CXC chemokine receptors CXC chemokine receptors are integral membrane proteins that specifically bind and respond to cytokines of the CXC chemokine family. They represent one subfamily of chemokine receptors, a large family of G protein-linked receptors that are known as seven transmembrane (7-TM) proteins, since they span the cell membrane seven times. There are currently seven known CXC chemokine receptors in mammals, named CXCR1 through CXCR7.
CC chemokine receptors CC chemokine receptors (or beta chemokine receptors) are integral membrane proteins that specifically bind and respond to cytokines of the CC chemokine family. They represent one subfamily of chemokine receptors, a large family of G protein-linked receptors that are known as seven transmembrane (7-TM) proteins since they span the cell membrane seven times. To date, ten true members of the CC chemokine receptor subfamily have been described. These are named CCR1 to CCR10 according to the IUIS/WHO subcommittee on chemokine nomenclature.
C chemokine receptors The "C" sub-family of chemokine receptors contains only one member: XCR1, the receptor for XCL1 and XCL2 (or lymphotactin-1 and -2). XCR1 is also known as GPR5. XCL1 is expressed by medullary thymic epithelial T cells (mTECs) while XCR1 is expressed by thymic dendritic cells (tDCs). This communication helps with the destruction of cells that are not self-tolerant.
CX3C chemokine receptors CX3C chemokine receptor 1 (CX3CR1) also known as the fractalkine receptor or G-protein coupled receptor 13 (GPR13) is a protein that in humans is encoded by the CX3CR1 gene. As the name suggests, this receptor binds the chemokine CX3CL1 (also called neurotactin or fractalkine).

  • TGF beta receptor

Transforming growth factor beta (TGFβ) receptors are single pass serine/threonine kinase receptors. They exist in several different isoforms that can be homo- or heterodimeric. The number of characterized ligands in the TGFβ superfamily far exceeds the number of known receptors, suggesting the promiscuity that exists between the ligand and receptor interactions.

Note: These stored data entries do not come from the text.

(** A registry in good order: every entry sits under the id its transport
    generates, two entries never hold the same transport object, and there
    are no more entries than transports constructed. *)
Definition in_order (st : Mcp.Store) : Prop :=
  (forall id t, Mcp.transports st !! id = Some t ->
                Mcp.sessionId t = id /\ (Mcp.instance t < Mcp.constructed st)%nat)
  /\ (forall id1 id2 t1 t2,
         Mcp.transports st !! id1 = Some t1 ->
         Mcp.transports st !! id2 = Some t2 ->
         id1 <> id2 -> Mcp.instance t1 <> Mcp.instance t2)
  /\ (size (Mcp.transports st) <= Mcp.constructed st)%nat.

(** A WebClient that rejects every call with the same error. *)
Definition rejecting_with (err : SlackError) : WebClient :=
  {| chat_postMessage := fun _ _ => Rejected err;
     conversations_history := fun _ _ _ => Rejected err;
     search_messages := fun _ _ => Rejected err;
     users_list := Rejected err;
     conversations_open := fun _ => Rejected err |}.

End Spec.

(** ** Concrete data for the examples *)

Module Sample.
Import Express Slack Mcp.

Definition resolving : WebClient :=
  {| chat_postMessage := fun channel _ =>
       Resolved {| ts := Some "1.0";
                   posted_channel :=
                     match channel with
                     | JStr c => Some c
                     | _ => None
                     end |};
     conversations_history := fun _ _ _ =>
       Resolved {| messages := JArr [JObj [("text", JStr "hi")]]; next_cursor := None |};
     search_messages := fun _ _ =>
       Resolved {| matches := JObj [("matches", JArr []); ("total", JNum (Int 0))] |};
     users_list :=
       Resolved {| members := Some
         [ {| id := Some "U1"; name := Some "ada"; real_name := Some "Ada Lovelace" |};
           {| id := Some "U2"; name := Some "bob"; real_name := None |};
           {| id := Some "U3"; name := Some "grace"; real_name := Some "Grace ADAms" |} ] |};
     conversations_open := fun _ => Resolved {| opened_id := Some "D1" |} |}.

Definition channel_not_found : SlackError :=
  {| data_error := Some "channel_not_found";
     message := Some "An API error occurred: channel_not_found" |}.

Definition rejecting : WebClient :=
  {| chat_postMessage := fun _ _ => Rejected channel_not_found;
     conversations_history := fun _ _ _ => Rejected channel_not_found;
     search_messages := fun _ _ => Rejected channel_not_found;
     users_list := Rejected channel_not_found;
     conversations_open := fun _ => Rejected channel_not_found |}.

Definition slack_up : SlackService := {| client := resolving; userClient := None |}.
Definition slack_down : SlackService := {| client := rejecting; userClient := None |}.

Definition key : string := "test-key".

Definition with_key : Headers := {| x_api_key := Some key; mcp_session_id := None |}.
Definition no_key : Headers := {| x_api_key := None; mcp_session_id := None |}.

(** A serializer for the examples, after [JSON.stringify]: fields holding
    [undefined] are left out, [NaN] and [undefined] items print as null,
    quotes and backslashes in strings are escaped. *)
Definition show_Z (z : Z) : string := NilZero.string_of_int (Z.to_int z).

Definition quote : ascii := ascii_of_nat 34.
Definition backslash : ascii := ascii_of_nat 92.
(** * Web3 construct stability score

    A shallow embedding of [app.py]: the construct catalog [CONSTRUCTS], the
    two arithmetic functions [stability_curve] and [compute_score], and the
    command-line front end [parse_args] / [main].

    Numbers.  Python's [float] is read as a real number: the literals are the
    decimals written in the source and the operations are the exact ones.
    What binary64 adds to that picture and the program can observe is kept:
    [math.exp] and the true division of an [int] raise [OverflowError] when
    the result leaves the binary64 range, and a division by zero raises
    [ZeroDivisionError].  Rounding errors of the last bit are not modelled:
    where they can show, in the base score (measured on primitive floats
    below) and in the fourth decimal of a score whose exact value is a tie,
    the theorems are stated so that they hold of both readings.  [throughput] is a Python [int], hence a [Z]. *)

From Stdlib Require Import Reals Lra Lia ZArith String Ascii List Bool Floats.
From Stdlib Require Import DecimalString.
Import ListNotations.

Set Warnings "-inexact-float".

Local Open Scope string_scope.
Local Open Scope R_scope.

(** ** The part of the Python runtime the program uses *)

(** The exceptions that can leave the program's functions. *)
Inductive exn : Type :=
| KeyError (k : string)
| ZeroDivisionError
| OverflowError
| SystemExit (code : Z).

(** A call either returns a value or raises. *)
Inductive result (A : Type) : Type :=
| Ok (a : A)
| Raise (e : exn).

Arguments Ok {A} a.
Arguments Raise {A} e.

Definition bind {A B : Type} (m : result A) (k : A -> result B) : result B :=
  match m with
  | Ok a => k a
  | Raise e => Raise e
  end.

Notation "x <- m ;; k" := (bind m (fun x => k))
  (at level 61, m at next level, right associativity).

(** The values stored in the dictionary that [compute_score] builds. *)
Inductive pyval : Type :=
| PyStr (s : string)
| PyFloat (x : R)
| PyInt (n : Z)
| PyBool (b : bool).

(** A [dict] with string keys, in insertion order. *)
Definition dict (V : Type) : Type := list (string * V).

Fixpoint dict_get {V : Type} (d : dict V) (k : string) : option V :=
  match d with
  | [] => None
  | (k', v) :: d' => if String.eqb k k' then Some v else dict_get d' k
  end.

(** [d[k]] *)
Definition dict_getitem {V : Type} (d : dict V) (k : string) : result V :=
  match dict_get d k with
  | Some v => Ok v
  | None => Raise (KeyError k)
  end.

(** [list(d.keys())] and [d.values()] *)
Definition dict_keys {V : Type} (d : dict V) : list string := map fst d.
Definition dict_values {V : Type} (d : dict V) : list V := map snd d.

(** The largest finite binary64 number, [(2 - 2^-52) * 2^1023]. *)
Definition DBL_MAX : R := IZR (2 ^ 1024 - 2 ^ 971).

(** [math.exp(x)]: raises [OverflowError] when the result is out of range. *)
Definition math_exp (x : R) : result R :=
  if Rlt_dec DBL_MAX (exp x) then Raise OverflowError else Ok (exp x).

(** [a / b] on two [int]s. *)
Definition int_truediv (a b : Z) : result R :=
  if Z.eqb b 0 then Raise ZeroDivisionError
  else if Rlt_dec DBL_MAX (Rabs (IZR a / IZR b)) then Raise OverflowError
  else Ok (IZR a / IZR b).

(** [a / b] on two [float]s. *)
Definition float_div (a b : R) : result R :=
  if Req_dec_T b 0 then Raise ZeroDivisionError else Ok (a / b).

(** [max(a, b)] and [min(a, b)]: the first argument wins a tie. *)
Definition py_max (a b : R) : R := if Rlt_dec a b then b else a.
Definition py_min (a b : R) : R := if Rlt_dec b a then b else a.

(** Nearest integer, a tie going to the even neighbour. *)
Definition round_half_even (y : R) : Z :=
  let n := Zfloor y in
  let r := y - IZR n in
  if Rlt_dec r (1 / 2) then n
  else if Rlt_dec (1 / 2) r then (n + 1)%Z
  else if Z.even n then n else (n + 1)%Z.

(** [round(x, ndigits)] on a [float]. *)
Definition py_round (x : R) (ndigits : nat) : R :=
  IZR (round_half_even (x * 10 ^ ndigits)) / 10 ^ ndigits.

(** The exit status of the process for the outcome of [main]: an uncaught
    exception other than [SystemExit] ends the interpreter with status 1. *)
Definition exit_status {A : Type} (r : result A) : Z :=
  match r with
  | Ok _ => 0%Z
  | Raise (SystemExit code) => code
  | Raise _ => 1%Z
  end.

(** ** The catalog *)

Record Web3Construct : Type := {
  key : string;
  name : string;
  category : string;
  baseline_security : R;
  privacy_factor : R;
  scalability_factor : R;
  description : string
}.

(** The three profiles that the source writes in place as the values of
    [CONSTRUCTS]. *)
Definition aztec_zk : Web3Construct := {|
  key := "aztec-zk";
  name := "Aztec-Style zk Circuit";
  category := "zk privacy";
  baseline_security := 0.81;
  privacy_factor := 0.94;
  scalability_factor := 0.58;
  description :=
    "Circuit-focused private computation with encrypted state roots."
|}.

Definition zama_fhe : Web3Construct := {|
  key := "zama-fhe";
  name := "Zama FHE Compute Layer";
  category := "fhe compute";
  baseline_security := 0.89;
  privacy_factor := 0.87;
  scalability_factor := 0.42;
  description :=
    "Fully homomorphic encrypted computation woven into Web3 data models."
|}.

Definition soundness_lab : Web3Construct := {|
  key := "soundness-lab";
  name := "Soundness-Driven Formal Model";
  category := "formal verification";
  baseline_security := 0.97;
  privacy_factor := 0.51;
  scalability_factor := 0.72;
  description :=
    "Extremely rigorous models built from formal proofs and verified semantics."
|}.

Definition CONSTRUCTS : dict Web3Construct := [
  ("aztec-zk", aztec_zk);
  ("zama-fhe", zama_fhe);
  ("soundness-lab", soundness_lab)
].

(** ** The two arithmetic functions *)

Definition stability_curve (latency_ms sync_ms : R) (throughput : Z)
  : result R :=
  latency_term <- math_exp (- latency_ms / 1500) ;;
  sync_term <- math_exp (- sync_ms / 800) ;;
  load <- int_truediv throughput 10000 ;;
  throughput_term <- float_div 1 (1 + load) ;;
  Ok (py_max 0 (py_min 1 ((latency_term + sync_term + throughput_term) / 3))).

(** The local variable [base] of [compute_score] once the three [if]s have
    run. *)
Definition compute_score_base (construct : Web3Construct)
    (enable_commitments enable_proofs enable_fhe : bool) : R :=
  let base :=
    baseline_security construct * 0.40
    + privacy_factor construct * 0.30
    + scalability_factor construct * 0.30 in
  let base := if enable_commitments then base + 0.04 else base in
  let base := if enable_proofs then base + 0.07 else base in
  let base := if enable_fhe then base + 0.05 else base in
  base.

Definition compute_score (construct : Web3Construct)
    (latency_ms sync_ms : R) (throughput : Z)
    (enable_commitments enable_proofs enable_fhe : bool)
  : result (dict pyval) :=
  let base :=
    compute_score_base construct enable_commitments enable_proofs enable_fhe in
  stability <- stability_curve latency_ms sync_ms throughput ;;
  let final := py_max 0 (py_min 1 (base * stability)) in
  Ok [ ("construct", PyStr (key construct));
       ("name", PyStr (name construct));
       ("category", PyStr (category construct));
       ("description", PyStr (description construct));
       ("latencyMs", PyFloat latency_ms);
       ("syncMs", PyFloat sync_ms);
       ("throughput", PyInt throughput);
       ("enableCommitments", PyBool enable_commitments);
       ("enableProofs", PyBool enable_proofs);
       ("enableFhe", PyBool enable_fhe);
       ("stabilityMultiplier", PyFloat (py_round stability 4));
       ("finalScore", PyFloat (py_round final 4)) ].

(** ** The command line *)

(** The options as they stand on the command line, the numeric ones already
    through their [type=] conversion; [None] is an option left out.  A
    command line that asks for the help of [argparse] ([-h], exit status 0),
    or has a value that does not convert or an option that is not declared
    (exit status 2), never reaches the code of this program and is not a
    [CommandLine]. *)
Record CommandLine : Type := {
  opt_construct : option string;
  opt_latency : option R;
  opt_sync : option R;
  opt_throughput : option Z;
  opt_commitments : bool;
  opt_proofs : bool;
  opt_fhe : bool;
  opt_json : bool
}.

(** What [parse_args] returns. *)
Record Namespace : Type := {
  construct : string;
  latency : R;
  sync : R;
  throughput : Z;
  commitments : bool;
  proofs : bool;
  fhe : bool;
  json : bool
}.

(** An option declared with [choices=]: a value outside the list makes
    [argparse] print the usage and leave with status 2. *)
Definition check_choice (choices : list string) (v : string) : result string :=
  if existsb (String.eqb v) choices then Ok v else Raise (SystemExit 2).

Definition parse_args (argv : CommandLine) : result Namespace :=
  construct <- match opt_construct argv with
               | Some v => check_choice (dict_keys CONSTRUCTS) v
               | None => Ok "aztec-zk"
               end ;;
  Ok {| construct := construct;
        latency := match opt_latency argv with Some x => x | None => 180.0 end;
        sync := match opt_sync argv with Some x => x | None => 950.0 end;
        throughput :=
          match opt_throughput argv with Some n => n | None => 3000%Z end;
        commitments := opt_commitments argv;
        proofs := opt_proofs argv;
        fhe := opt_fhe argv;
        json := opt_json argv |}.

(** What [main] writes to the standard output: the dictionary, through
    [json.dumps] or through [print_human]. *)
Inductive output : Type :=
| JsonDump (d : dict pyval)
| HumanReport (d : dict pyval).

Definition main (argv : CommandLine) : result output :=
  args <- parse_args argv ;;
  construct <- dict_getitem CONSTRUCTS (construct args) ;;
  result <- compute_score construct (latency args) (sync args)
              (throughput args) (commitments args) (proofs args) (fhe args) ;;
  if json args then Ok (JsonDump result) else Ok (HumanReport result).

(** ** The base score in binary64

    The base score again, on the machine numbers of the interpreter: the
    same literals and the same operations in the same order, each rounded to
    binary64. *)

Definition compute_score_base_b64 (attributes : float * float * float)
    (flags : bool * bool * bool) : float :=
  let '(baseline_security, privacy_factor, scalability_factor) := attributes in
  let '(enable_commitments, enable_proofs, enable_fhe) := flags in
  let base :=
    (baseline_security * 0.40 + privacy_factor * 0.30
     + scalability_factor * 0.30)%float in
  let base := if enable_commitments then (base + 0.04)%float else base in
  let base := if enable_proofs then (base + 0.07)%float else base in
  let base := if enable_fhe then (base + 0.05)%float else base in
  base.

(** The numeric attributes of the three catalog entries, in catalog order. *)
Definition CONSTRUCTS_b64 : list (float * float * float) :=
  [ (0.81, 0.94, 0.58); (0.89, 0.87, 0.42); (0.97, 0.51, 0.72) ]%float.

Definition all_flags : list (bool * bool * bool) :=
  list_prod (list_prod [false; true] [false; true]) [false; true].

(** ** The formulas as the specification words them

    These follow the text of the specification, not the code: [clamp] by
    cases, the base score as one sum with the bonuses as summands, and the
    stability as a closed expression over the reals. *)

Definition spec_clamp (x lo hi : R) : R :=
  if Rlt_dec x lo then lo else if Rlt_dec hi x then hi else x.
(* ===== verification/Client.v ===== *)
(** * The client of the Kubernetes API

    src/pkg/kubernetes/client/client.go: the options of the client, the functions that it is
    given by default, the configuration it chooses and the client of the whole process.  The
    functions of [client-go] and [os.Getenv] (through [maya]'s [env]) are parameters; a mocked
    function replaces one of them in a client. *)

From S2P Require Import Prelude GoStrings.
Open Scope string_scope. Open Scope list_scope.

(* Source: src/pkg/kubernetes/client/client.go *)

(** [rest.InClusterConfig], [clientcmd.BuildConfigFromFlags], [kubernetes.NewForConfig],
    [dynamic.NewForConfig] and [env.Get], with their types. *)
Class ClientGo := {
  RestConfig : Type;
  KubeClientset : Type;
  DynamicInterface : Type;
  InClusterConfig : outcome error RestConfig;
  BuildConfigFromFlags : string -> string -> outcome error RestConfig;
  NewForConfig : RestConfig -> outcome error KubeClientset;
  NewDynamicForConfig : RestConfig -> outcome error DynamicInterface;
  env_Get : string -> string }.

(* go: 34-34 K8sMasterIPEnvironmentKey *)
Definition K8sMasterIPEnvironmentKey := "OPENEBS_IO_K8S_MASTER".
(* go: 38-38 KubeConfigEnvironmentKey *)
Definition KubeConfigEnvironmentKey := "OPENEBS_IO_KUBE_CONFIG".

Section Client.
Context `{ClientGo}.

Definition getInClusterConfigFn : Type := outcome error RestConfig.
Definition buildConfigFromFlagsFn : Type := string -> string -> outcome error RestConfig.
Definition getKubeMasterIPFromENVFn : Type := string -> string.
Definition getKubeConfigPathFromENVFn : Type := string -> string.
Definition getKubeDynamicClientFn : Type := RestConfig -> outcome error DynamicInterface.
Definition getKubeClientsetFn : Type := RestConfig -> outcome error KubeClientset.

(** A function field that was not set is nil. *)
Record Client := {
  IsInCluster : bool;
  KubeConfigPath : string;
  getInClusterConfig : option getInClusterConfigFn;
  buildConfigFromFlags : option buildConfigFromFlagsFn;
  getKubeClientset : option getKubeClientsetFn;
  getKubeDynamicClient : option getKubeDynamicClientFn;
  getKubeMasterIPFromENV : option getKubeMasterIPFromENVFn;
  getKubeConfigPathFromENV : option getKubeConfigPathFromENVFn }.
#[global] Instance Eta_Client : Eta Client := fun r =>
  {| IsInCluster := IsInCluster r; KubeConfigPath := KubeConfigPath r;
     getInClusterConfig := getInClusterConfig r; buildConfigFromFlags := buildConfigFromFlags r;
     getKubeClientset := getKubeClientset r; getKubeDynamicClient := getKubeDynamicClient r;
     getKubeMasterIPFromENV := getKubeMasterIPFromENV r;
     getKubeConfigPathFromENV := getKubeConfigPathFromENV r |}.

(* go: none *)
Definition Client_zero : Client :=
  {| IsInCluster := false; KubeConfigPath := ""; getInClusterConfig := None;
     buildConfigFromFlags := None; getKubeClientset := None; getKubeDynamicClient := None;
     getKubeMasterIPFromENV := None; getKubeConfigPathFromENV := None |}.

Definition OptionFn : Type := Client -> Client.

(** [if c.f == nil { c.f = def }]. *)
(* go: none *)
Definition or_default {X} (x : option X) (def : X) : option X :=
  match x with None => Some def | Some _ => x end.

Definition withDefaultGetInClusterConfigFn : OptionFn := fun c =>
  c <| getInClusterConfig ::= fun f => or_default f InClusterConfig |>.

Definition withDefaultBuildConfigFromFlagsFn : OptionFn := fun c =>
  c <| buildConfigFromFlags ::= fun f => or_default f BuildConfigFromFlags |>.

Definition withDefaultGetKubeClientsetFn : OptionFn := fun c =>
  c <| getKubeClientset ::= fun f => or_default f NewForConfig |>.

Definition withDefaultGetKubeDynamicClientFn : OptionFn := fun c =>
  c <| getKubeDynamicClient ::= fun f => or_default f NewDynamicForConfig |>.

Definition withDefaultGetKubeMasterIPFromENVFn : OptionFn := fun c =>
  c <| getKubeMasterIPFromENV ::= fun f => or_default f env_Get |>.

Definition withDefaultGetKubeConfigPathFromENVFn : OptionFn := fun c =>
  c <| getKubeConfigPathFromENV ::= fun f => or_default f env_Get |>.

Definition defaultFns : list OptionFn :=
  [withDefaultGetInClusterConfigFn; withDefaultBuildConfigFromFlagsFn;
   withDefaultGetKubeClientsetFn; withDefaultGetKubeDynamicClientFn;
   withDefaultGetKubeMasterIPFromENVFn; withDefaultGetKubeConfigPathFromENVFn].

Definition withDefaults (c : Client) : Client := foldl (fun c def => def c) c defaultFns.

Definition New (opts : list OptionFn) : Client :=
  withDefaults (foldl (fun c o => o c) Client_zero opts).

(** The client of the process, made by the first call; [None] before it. *)
(* go: func Instance( *)
Definition Instance_ (opts : list OptionFn) : M (option Client) error Client := fun instance =>
  let c := match instance with None => New opts | Some c => c end in (Some c, Ret c).

Definition InCluster : OptionFn := fun c => c <| IsInCluster := true |>.

Definition WithKubeConfigPath (kubeConfigPath : string) : OptionFn := fun c =>
  c <| KubeConfigPath := kubeConfigPath |>.

Definition ConfigForPath (c : Client) (kubeConfigPath : string) : outcome error RestConfig :=
  f ← deref (buildConfigFromFlags c); f "" kubeConfigPath.

Definition getConfigFromENV (c : Client) : outcome error RestConfig :=
  master ← deref (getKubeMasterIPFromENV c);
  path ← deref (getKubeConfigPathFromENV c);
  let k8sMaster := master K8sMasterIPEnvironmentKey in
  let kubeConfig := path KubeConfigEnvironmentKey in
  if String.eqb (TrimSpace k8sMaster) "" && String.eqb (TrimSpace kubeConfig) "" then
    Fail (Errorf
      "failed to get kubernetes config: missing ENV: atleast one should be set: {%s} or {%s}"
      [AStr K8sMasterIPEnvironmentKey; AStr KubeConfigEnvironmentKey])
  else f ← deref (buildConfigFromFlags c); f k8sMaster kubeConfig.

(** The second variable is read when the first is blank. *)
Definition Config (c : Client) : outcome error RestConfig :=
  if IsInCluster c then f ← deref (getInClusterConfig c); f else
  master ← deref (getKubeMasterIPFromENV c);
  fromENV ← (if negb (String.eqb (TrimSpace (master K8sMasterIPEnvironmentKey)) "") then Ret true
             else path ← deref (getKubeConfigPathFromENV c);
                  Ret (negb (String.eqb (TrimSpace (path KubeConfigEnvironmentKey)) "")));
  if (fromENV : bool) then getConfigFromENV c else f ← deref (getInClusterConfig c); f.

Definition GetConfigForPathOrDirect (c : Client) : outcome error RestConfig :=
  if negb (String.eqb (KubeConfigPath c) "") then ConfigForPath c (KubeConfigPath c) else Config c.

Definition GetConfig (c : option Client) : outcome error RestConfig :=
  match c with
  | None => Fail (ErrNew "failed to get kubernetes config: nil client provided")
  | Some c => GetConfigForPathOrDirect c
  end.

Definition Clientset (c : Client) : outcome error KubeClientset :=
  match GetConfigForPathOrDirect c with
  | Fail err => Fail (Wrapf err
      "failed to get kubernetes clientset: IsInCluster {%t}: KubeConfigPath {%s}"
      [AOther; AStr (KubeConfigPath c)])
  | Ret config => f ← deref (getKubeClientset c); f config
  | Panic => Panic
  end.

Definition Dynamic (c : Client) : outcome error DynamicInterface :=
  match GetConfigForPathOrDirect c with
  | Fail err => Fail (Wrapf err "failed to get dynamic client" [])
  | Ret config => f ← deref (getKubeDynamicClient c); f config
  | Panic => Panic
  end.

(** ** The configuration that is chosen *)

(** The options of the package. *)
Inductive Opt := OptInCluster | OptPath (kubeConfigPath : string).

(* go: none *)
Definition opt_fn (o : Opt) : OptionFn :=
  match o with OptInCluster => InCluster | OptPath p => WithKubeConfigPath p end.

(** The path that is given last. *)
(* go: none *)
Definition path_of (opts : list Opt) : string :=
  foldl (fun p o => match o with OptPath p' => p' | OptInCluster => p end) "" opts.

(* go: none *)
Definition in_cluster (opts : list Opt) : bool :=
  existsb (fun o => match o with OptInCluster => true | OptPath _ => false end) opts.

(** The documented priority: the path, the flag, the environment, the cluster. *)
(* go: none *)
Definition chosen (opts : list Opt) : outcome error RestConfig :=
  let master := env_Get K8sMasterIPEnvironmentKey in
  let config := env_Get KubeConfigEnvironmentKey in
  if bool_decide (path_of opts <> "") then BuildConfigFromFlags "" (path_of opts)
  else if in_cluster opts then InClusterConfig
  else if bool_decide (TrimSpace master = "" /\ TrimSpace config = "") then InClusterConfig
  else BuildConfigFromFlags master config.

Lemma New_spec opts :
  New (map opt_fn opts)
  = {| IsInCluster := in_cluster opts; KubeConfigPath := path_of opts;
       getInClusterConfig := Some InClusterConfig;
       buildConfigFromFlags := Some BuildConfigFromFlags;
       getKubeClientset := Some NewForConfig;
       getKubeDynamicClient := Some NewDynamicForConfig;
       getKubeMasterIPFromENV := Some env_Get; getKubeConfigPathFromENV := Some env_Get |}.
Proof.
  unfold New. assert (forall c, foldl (fun c o => o c) c (map opt_fn opts)
    = c <| IsInCluster := IsInCluster c || in_cluster opts |>
        <| KubeConfigPath := foldl (fun p o => match o with OptPath p' => p' | _ => p end)
             (KubeConfigPath c) opts |>) as ->; [|done].
  induction opts as [|o opts IH]; intros c; cbn [map foldl].
  - destruct c; cbn. by rewrite orb_false_r.
  - rewrite IH. destruct o; destruct c; cbn; by rewrite ?orb_true_r.
Qed.

Lemma chosen_config opts : GetConfigForPathOrDirect (New (map opt_fn opts)) = chosen opts.
Proof.
  rewrite New_spec. unfold GetConfigForPathOrDirect, ConfigForPath, Config, getConfigFromENV, chosen.
  cbn -[String.eqb TrimSpace env_Get path_of in_cluster].
  destruct (String.eqb_spec (path_of opts) "") as [->|Hp]; cbn -[String.eqb TrimSpace in_cluster].
  - destruct (in_cluster opts); [done|].
    destruct (String.eqb_spec (TrimSpace (env_Get K8sMasterIPEnvironmentKey)) "") as [Hm|Hm];
      destruct (String.eqb_spec (TrimSpace (env_Get KubeConfigEnvironmentKey)) "") as [Hc|Hc];
      cbn -[TrimSpace]; repeat case_bool_decide; try done; tauto.
  - by rewrite bool_decide_true.
Qed.

(** C33: the configuration of a client made by the options of the package.  A path that is given
    comes first (the last one given), then the flag, then the environment when one of its two
    variables is not blank, passed on as they are, and else the cluster; no function of the client
    is nil; the clientset and the dynamic client are made from it; and the client of the process
    is the one that the first call asks for, whatever the options of the calls that follow. *)
Theorem client_configuration opts opts' :
  let c := New (map opt_fn opts) in
  GetConfig (Some c) = chosen opts
  /\ Clientset c = match chosen opts with
                   | Ret config => NewForConfig config
                   | Fail err => Fail (Wrapf err
                       "failed to get kubernetes clientset: IsInCluster {%t}: KubeConfigPath {%s}"
                       [AOther; AStr (path_of opts)])
                   | Panic => Panic
                   end
  /\ Dynamic c = match chosen opts with
                 | Ret config => NewDynamicForConfig config
                 | Fail err => Fail (Wrapf err "failed to get dynamic client" [])
                 | Panic => Panic
                 end
  /\ Instance_ (map opt_fn opts) None = (Some c, Ret c)
  /\ Instance_ opts' (Some c) = (Some c, Ret c).
Proof.
  intros c. pose proof (chosen_config opts) as Hc. fold c in Hc. split; [exact Hc|].
  unfold Clientset, Dynamic. rewrite Hc.
  split; [|split; [|done]]; unfold c; rewrite New_spec; by destruct (chosen opts).
Qed.

End Client.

Transforming growth factor beta receptor I Transforming growth factor beta receptor I (activin A receptor type II-like kinase, 53kDa) is a membrane-bound receptor protein for the TGF beta superfamily of signaling ligands. TGFBR1 is its human gene. The protein encoded by this gene forms a heteromeric complex with type II TGF-β receptors when bound to TGF-β, transducing the TGF-β signal from the cell surface to the cytoplasm. The encoded protein is a serine/threonine protein kinase. Mutations in this gene have been associated with Loeys–Dietz aortic aneurysm syndrome (LDS, LDAS).
Transforming growth factor beta receptor II Transforming growth factor beta receptor II (70/80kDa) is a TGF beta receptor. TGFBR2 is its human gene. It is a tumor suppressor gene. This gene encodes a member of the serine/threonine protein kinase family and the TGFB receptor subfamily. The encoded protein is a transmembrane protein that has a protein kinase domain, forms a heterodimeric complex with another receptor protein, and binds TGF-beta. This receptor/ligand complex phosphorylates proteins, which then enter the nucleus and regulate the transcription of a subset of genes are related to cell proliferation.